(ACTIVITY): The records that follow are to be reproduced verbatim.

___ RECORDED INFORMATION ___

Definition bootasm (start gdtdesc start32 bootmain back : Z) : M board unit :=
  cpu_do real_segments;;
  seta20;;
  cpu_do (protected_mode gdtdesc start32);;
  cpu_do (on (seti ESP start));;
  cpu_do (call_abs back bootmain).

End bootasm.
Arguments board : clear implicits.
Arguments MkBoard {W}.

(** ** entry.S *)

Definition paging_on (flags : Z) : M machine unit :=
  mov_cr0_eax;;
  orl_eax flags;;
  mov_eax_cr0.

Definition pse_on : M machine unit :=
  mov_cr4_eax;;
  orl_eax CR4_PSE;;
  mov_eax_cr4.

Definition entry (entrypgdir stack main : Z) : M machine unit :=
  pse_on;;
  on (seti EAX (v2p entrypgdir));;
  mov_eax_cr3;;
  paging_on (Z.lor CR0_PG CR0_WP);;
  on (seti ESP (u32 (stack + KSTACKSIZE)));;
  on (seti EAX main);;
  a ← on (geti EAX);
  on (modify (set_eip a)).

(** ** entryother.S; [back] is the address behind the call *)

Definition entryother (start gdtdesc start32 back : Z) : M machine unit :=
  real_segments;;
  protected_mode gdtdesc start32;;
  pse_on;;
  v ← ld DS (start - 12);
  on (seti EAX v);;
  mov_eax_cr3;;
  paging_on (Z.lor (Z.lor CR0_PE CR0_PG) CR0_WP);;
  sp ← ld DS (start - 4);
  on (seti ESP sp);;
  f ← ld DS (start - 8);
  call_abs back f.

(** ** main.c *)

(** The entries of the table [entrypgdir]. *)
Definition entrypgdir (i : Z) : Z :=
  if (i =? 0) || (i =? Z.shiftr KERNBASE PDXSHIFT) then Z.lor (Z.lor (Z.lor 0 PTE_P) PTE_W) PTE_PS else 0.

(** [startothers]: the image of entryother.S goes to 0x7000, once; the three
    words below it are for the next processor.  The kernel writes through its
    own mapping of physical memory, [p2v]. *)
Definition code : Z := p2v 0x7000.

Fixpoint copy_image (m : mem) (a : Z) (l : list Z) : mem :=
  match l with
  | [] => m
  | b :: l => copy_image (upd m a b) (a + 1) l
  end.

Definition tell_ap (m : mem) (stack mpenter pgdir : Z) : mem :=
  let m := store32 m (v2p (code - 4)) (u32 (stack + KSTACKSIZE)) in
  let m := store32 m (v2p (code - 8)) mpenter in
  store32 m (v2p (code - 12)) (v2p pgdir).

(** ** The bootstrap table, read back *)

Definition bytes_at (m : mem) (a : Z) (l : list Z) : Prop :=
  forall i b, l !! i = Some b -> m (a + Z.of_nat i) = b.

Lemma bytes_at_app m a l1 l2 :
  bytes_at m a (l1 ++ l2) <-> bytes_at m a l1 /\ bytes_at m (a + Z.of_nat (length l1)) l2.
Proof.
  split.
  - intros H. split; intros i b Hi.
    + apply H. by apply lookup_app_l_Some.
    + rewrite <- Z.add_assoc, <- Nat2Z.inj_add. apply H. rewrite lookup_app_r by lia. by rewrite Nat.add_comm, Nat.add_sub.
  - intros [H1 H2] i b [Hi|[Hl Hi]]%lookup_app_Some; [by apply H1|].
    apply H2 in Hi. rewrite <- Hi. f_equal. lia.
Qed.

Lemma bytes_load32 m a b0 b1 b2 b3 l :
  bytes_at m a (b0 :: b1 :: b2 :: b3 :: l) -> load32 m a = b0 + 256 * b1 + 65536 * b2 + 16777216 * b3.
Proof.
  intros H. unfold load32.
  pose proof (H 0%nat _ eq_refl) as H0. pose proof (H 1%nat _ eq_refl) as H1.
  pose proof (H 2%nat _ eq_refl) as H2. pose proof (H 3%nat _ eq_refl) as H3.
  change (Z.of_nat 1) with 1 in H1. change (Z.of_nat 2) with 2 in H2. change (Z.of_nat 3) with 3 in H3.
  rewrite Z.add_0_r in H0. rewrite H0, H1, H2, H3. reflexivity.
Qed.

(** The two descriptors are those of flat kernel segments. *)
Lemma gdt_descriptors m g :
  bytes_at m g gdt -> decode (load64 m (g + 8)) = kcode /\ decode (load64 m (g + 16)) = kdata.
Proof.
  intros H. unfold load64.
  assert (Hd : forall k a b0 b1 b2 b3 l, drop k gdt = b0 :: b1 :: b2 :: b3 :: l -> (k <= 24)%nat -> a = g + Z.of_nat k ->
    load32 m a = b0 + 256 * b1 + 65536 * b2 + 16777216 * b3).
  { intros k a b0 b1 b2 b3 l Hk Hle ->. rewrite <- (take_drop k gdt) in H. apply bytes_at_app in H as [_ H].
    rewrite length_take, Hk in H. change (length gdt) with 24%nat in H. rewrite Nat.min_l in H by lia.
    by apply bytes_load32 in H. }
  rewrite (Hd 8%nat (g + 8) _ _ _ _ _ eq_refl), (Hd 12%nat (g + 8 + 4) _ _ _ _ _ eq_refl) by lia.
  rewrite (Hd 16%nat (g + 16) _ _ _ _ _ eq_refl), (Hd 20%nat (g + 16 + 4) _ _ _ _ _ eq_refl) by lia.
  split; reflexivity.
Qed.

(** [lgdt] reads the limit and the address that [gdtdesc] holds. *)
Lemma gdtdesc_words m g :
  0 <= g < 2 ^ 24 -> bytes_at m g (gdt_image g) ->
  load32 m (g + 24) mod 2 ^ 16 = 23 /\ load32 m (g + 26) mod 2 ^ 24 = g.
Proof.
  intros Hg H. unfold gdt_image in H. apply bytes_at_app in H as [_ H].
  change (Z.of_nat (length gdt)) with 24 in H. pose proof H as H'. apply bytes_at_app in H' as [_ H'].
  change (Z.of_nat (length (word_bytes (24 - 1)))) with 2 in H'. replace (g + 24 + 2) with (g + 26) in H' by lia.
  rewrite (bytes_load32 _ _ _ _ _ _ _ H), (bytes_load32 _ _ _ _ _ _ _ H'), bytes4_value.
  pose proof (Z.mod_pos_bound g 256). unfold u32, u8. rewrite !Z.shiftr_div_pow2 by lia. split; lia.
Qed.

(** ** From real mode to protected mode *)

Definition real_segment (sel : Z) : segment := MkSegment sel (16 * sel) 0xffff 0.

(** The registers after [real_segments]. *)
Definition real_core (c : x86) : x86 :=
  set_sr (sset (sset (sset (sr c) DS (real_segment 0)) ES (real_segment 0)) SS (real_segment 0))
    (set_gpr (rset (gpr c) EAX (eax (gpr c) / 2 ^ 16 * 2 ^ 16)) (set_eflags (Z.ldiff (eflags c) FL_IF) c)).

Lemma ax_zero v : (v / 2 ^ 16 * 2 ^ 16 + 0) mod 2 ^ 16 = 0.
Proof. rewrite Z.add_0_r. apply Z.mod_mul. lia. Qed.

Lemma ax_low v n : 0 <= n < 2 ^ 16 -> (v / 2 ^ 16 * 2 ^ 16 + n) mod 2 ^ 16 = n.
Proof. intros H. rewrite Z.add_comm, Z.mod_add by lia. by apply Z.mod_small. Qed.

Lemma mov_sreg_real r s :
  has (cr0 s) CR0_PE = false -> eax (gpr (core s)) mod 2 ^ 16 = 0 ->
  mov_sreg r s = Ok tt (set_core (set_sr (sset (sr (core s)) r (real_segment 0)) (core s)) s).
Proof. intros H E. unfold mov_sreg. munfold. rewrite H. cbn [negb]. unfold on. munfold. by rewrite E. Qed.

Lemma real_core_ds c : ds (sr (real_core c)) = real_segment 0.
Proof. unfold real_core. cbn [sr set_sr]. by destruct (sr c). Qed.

___

(ANSWER):
Definition bootasm (start gdtdesc start32 bootmain back : Z) : M board unit :=
  cpu_do real_segments;;
  seta20;;
  cpu_do (protected_mode gdtdesc start32);;
  cpu_do (on (seti ESP start));;
  cpu_do (call_abs back bootmain).

End bootasm.
Arguments board : clear implicits.
Arguments MkBoard {W}.

(** ** entry.S *)

Definition paging_on (flags : Z) : M machine unit :=
  mov_cr0_eax;;
  orl_eax flags;;
  mov_eax_cr0.

Definition pse_on : M machine unit :=
  mov_cr4_eax;;
  orl_eax CR4_PSE;;
  mov_eax_cr4.

Definition entry (entrypgdir stack main : Z) : M machine unit :=
  pse_on;;
  on (seti EAX (v2p entrypgdir));;
  mov_eax_cr3;;
  paging_on (Z.lor CR0_PG CR0_WP);;
  on (seti ESP (u32 (stack + KSTACKSIZE)));;
  on (seti EAX main);;
  a ← on (geti EAX);
  on (modify (set_eip a)).

(** ** entryother.S; [back] is the address behind the call *)

Definition entryother (start gdtdesc start32 back : Z) : M machine unit :=
  real_segments;;
  protected_mode gdtdesc start32;;
  pse_on;;
  v ← ld DS (start - 12);
  on (seti EAX v);;
  mov_eax_cr3;;
  paging_on (Z.lor (Z.lor CR0_PE CR0_PG) CR0_WP);;
  sp ← ld DS (start - 4);
  on (seti ESP sp);;
  f ← ld DS (start - 8);
  call_abs back f.

(** ** main.c *)

(** The entries of the table [entrypgdir]. *)
Definition entrypgdir (i : Z) : Z :=
  if (i =? 0) || (i =? Z.shiftr KERNBASE PDXSHIFT) then Z.lor (Z.lor (Z.lor 0 PTE_P) PTE_W) PTE_PS else 0.

(** [startothers]: the image of entryother.S goes to 0x7000, once; the three
    words below it are for the next processor.  The kernel writes through its
    own mapping of physical memory, [p2v]. *)
Definition code : Z := p2v 0x7000.

Fixpoint copy_image (m : mem) (a : Z) (l : list Z) : mem :=
  match l with
  | [] => m
  | b :: l => copy_image (upd m a b) (a + 1) l
  end.

Definition tell_ap (m : mem) (stack mpenter pgdir : Z) : mem :=
  let m := store32 m (v2p (code - 4)) (u32 (stack + KSTACKSIZE)) in
  let m := store32 m (v2p (code - 8)) mpenter in
  store32 m (v2p (code - 12)) (v2p pgdir).

(** ** The bootstrap table, read back *)

Definition bytes_at (m : mem) (a : Z) (l : list Z) : Prop :=
  forall i b, l !! i = Some b -> m (a + Z.of_nat i) = b.

Lemma bytes_at_app m a l1 l2 :
  bytes_at m a (l1 ++ l2) <-> bytes_at m a l1 /\ bytes_at m (a + Z.of_nat (length l1)) l2.
Proof.
  split.
  - intros H. split; intros i b Hi.
    + apply H. by apply lookup_app_l_Some.
    + rewrite <- Z.add_assoc, <- Nat2Z.inj_add. apply H. rewrite lookup_app_r by lia. by rewrite Nat.add_comm, Nat.add_sub.
  - intros [H1 H2] i b [Hi|[Hl Hi]]%lookup_app_Some; [by apply H1|].
    apply H2 in Hi. rewrite <- Hi. f_equal. lia.
Qed.

Lemma bytes_load32 m a b0 b1 b2 b3 l :
  bytes_at m a (b0 :: b1 :: b2 :: b3 :: l) -> load32 m a = b0 + 256 * b1 + 65536 * b2 + 16777216 * b3.
Proof.
  intros H. unfold load32.
  pose proof (H 0%nat _ eq_refl) as H0. pose proof (H 1%nat _ eq_refl) as H1.
  pose proof (H 2%nat _ eq_refl) as H2. pose proof (H 3%nat _ eq_refl) as H3.
  change (Z.of_nat 1) with 1 in H1. change (Z.of_nat 2) with 2 in H2. change (Z.of_nat 3) with 3 in H3.
  rewrite Z.add_0_r in H0. rewrite H0, H1, H2, H3. reflexivity.
Qed.

(** The two descriptors are those of flat kernel segments. *)
Lemma gdt_descriptors m g :
  bytes_at m g gdt -> decode (load64 m (g + 8)) = kcode /\ decode (load64 m (g + 16)) = kdata.
Proof.
  intros H. unfold load64.
  assert (Hd : forall k a b0 b1 b2 b3 l, drop k gdt = b0 :: b1 :: b2 :: b3 :: l -> (k <= 24)%nat -> a = g + Z.of_nat k ->
    load32 m a = b0 + 256 * b1 + 65536 * b2 + 16777216 * b3).
  { intros k a b0 b1 b2 b3 l Hk Hle ->. rewrite <- (take_drop k gdt) in H. apply bytes_at_app in H as [_ H].
    rewrite length_take, Hk in H. change (length gdt) with 24%nat in H. rewrite Nat.min_l in H by lia.
    by apply bytes_load32 in H. }
  rewrite (Hd 8%nat (g + 8) _ _ _ _ _ eq_refl), (Hd 12%nat (g + 8 + 4) _ _ _ _ _ eq_refl) by lia.
  rewrite (Hd 16%nat (g + 16) _ _ _ _ _ eq_refl), (Hd 20%nat (g + 16 + 4) _ _ _ _ _ eq_refl) by lia.
  split; reflexivity.
Qed.

(** [lgdt] reads the limit and the address that [gdtdesc] holds. *)
Lemma gdtdesc_words m g :
  0 <= g < 2 ^ 24 -> bytes_at m g (gdt_image g) ->
  load32 m (g + 24) mod 2 ^ 16 = 23 /\ load32 m (g + 26) mod 2 ^ 24 = g.
Proof.
  intros Hg H. unfold gdt_image in H. apply bytes_at_app in H as [_ H].
  change (Z.of_nat (length gdt)) with 24 in H. pose proof H as H'. apply bytes_at_app in H' as [_ H'].
  change (Z.of_nat (length (word_bytes (24 - 1)))) with 2 in H'. replace (g + 24 + 2) with (g + 26) in H' by lia.
  rewrite (bytes_load32 _ _ _ _ _ _ _ H), (bytes_load32 _ _ _ _ _ _ _ H'), bytes4_value.
  pose proof (Z.mod_pos_bound g 256). unfold u32, u8. rewrite !Z.shiftr_div_pow2 by lia. split; lia.
Qed.

(** ** From real mode to protected mode *)

Definition real_segment (sel : Z) : segment := MkSegment sel (16 * sel) 0xffff 0.

(** The registers after [real_segments]. *)
Definition real_core (c : x86) : x86 :=
  set_sr (sset (sset (sset (sr c) DS (real_segment 0)) ES (real_segment 0)) SS (real_segment 0))
    (set_gpr (rset (gpr c) EAX (eax (gpr c) / 2 ^ 16 * 2 ^ 16)) (set_eflags (Z.ldiff (eflags c) FL_IF) c)).

Lemma ax_zero v : (v / 2 ^ 16 * 2 ^ 16 + 0) mod 2 ^ 16 = 0.
Proof. rewrite Z.add_0_r. apply Z.mod_mul. lia. Qed.

Lemma ax_low v n : 0 <= n < 2 ^ 16 -> (v / 2 ^ 16 * 2 ^ 16 + n) mod 2 ^ 16 = n.
Proof. intros H. rewrite Z.add_comm, Z.mod_add by lia. by apply Z.mod_small. Qed.

Lemma mov_sreg_real r s :
  has (cr0 s) CR0_PE = false -> eax (gpr (core s)) mod 2 ^ 16 = 0 ->
  mov_sreg r s = Ok tt (set_core (set_sr (sset (sr (core s)) r (real_segment 0)) (core s)) s).
Proof. intros H E. unfold mov_sreg. munfold. rewrite H. cbn [negb]. unfold on. munfold. by rewrite E. Qed.

Lemma real_core_ds c : ds (sr (real_core c)) = real_segment 0.
Proof. unfold real_core. cbn [sr set_sr]. by destruct (sr c). Qed.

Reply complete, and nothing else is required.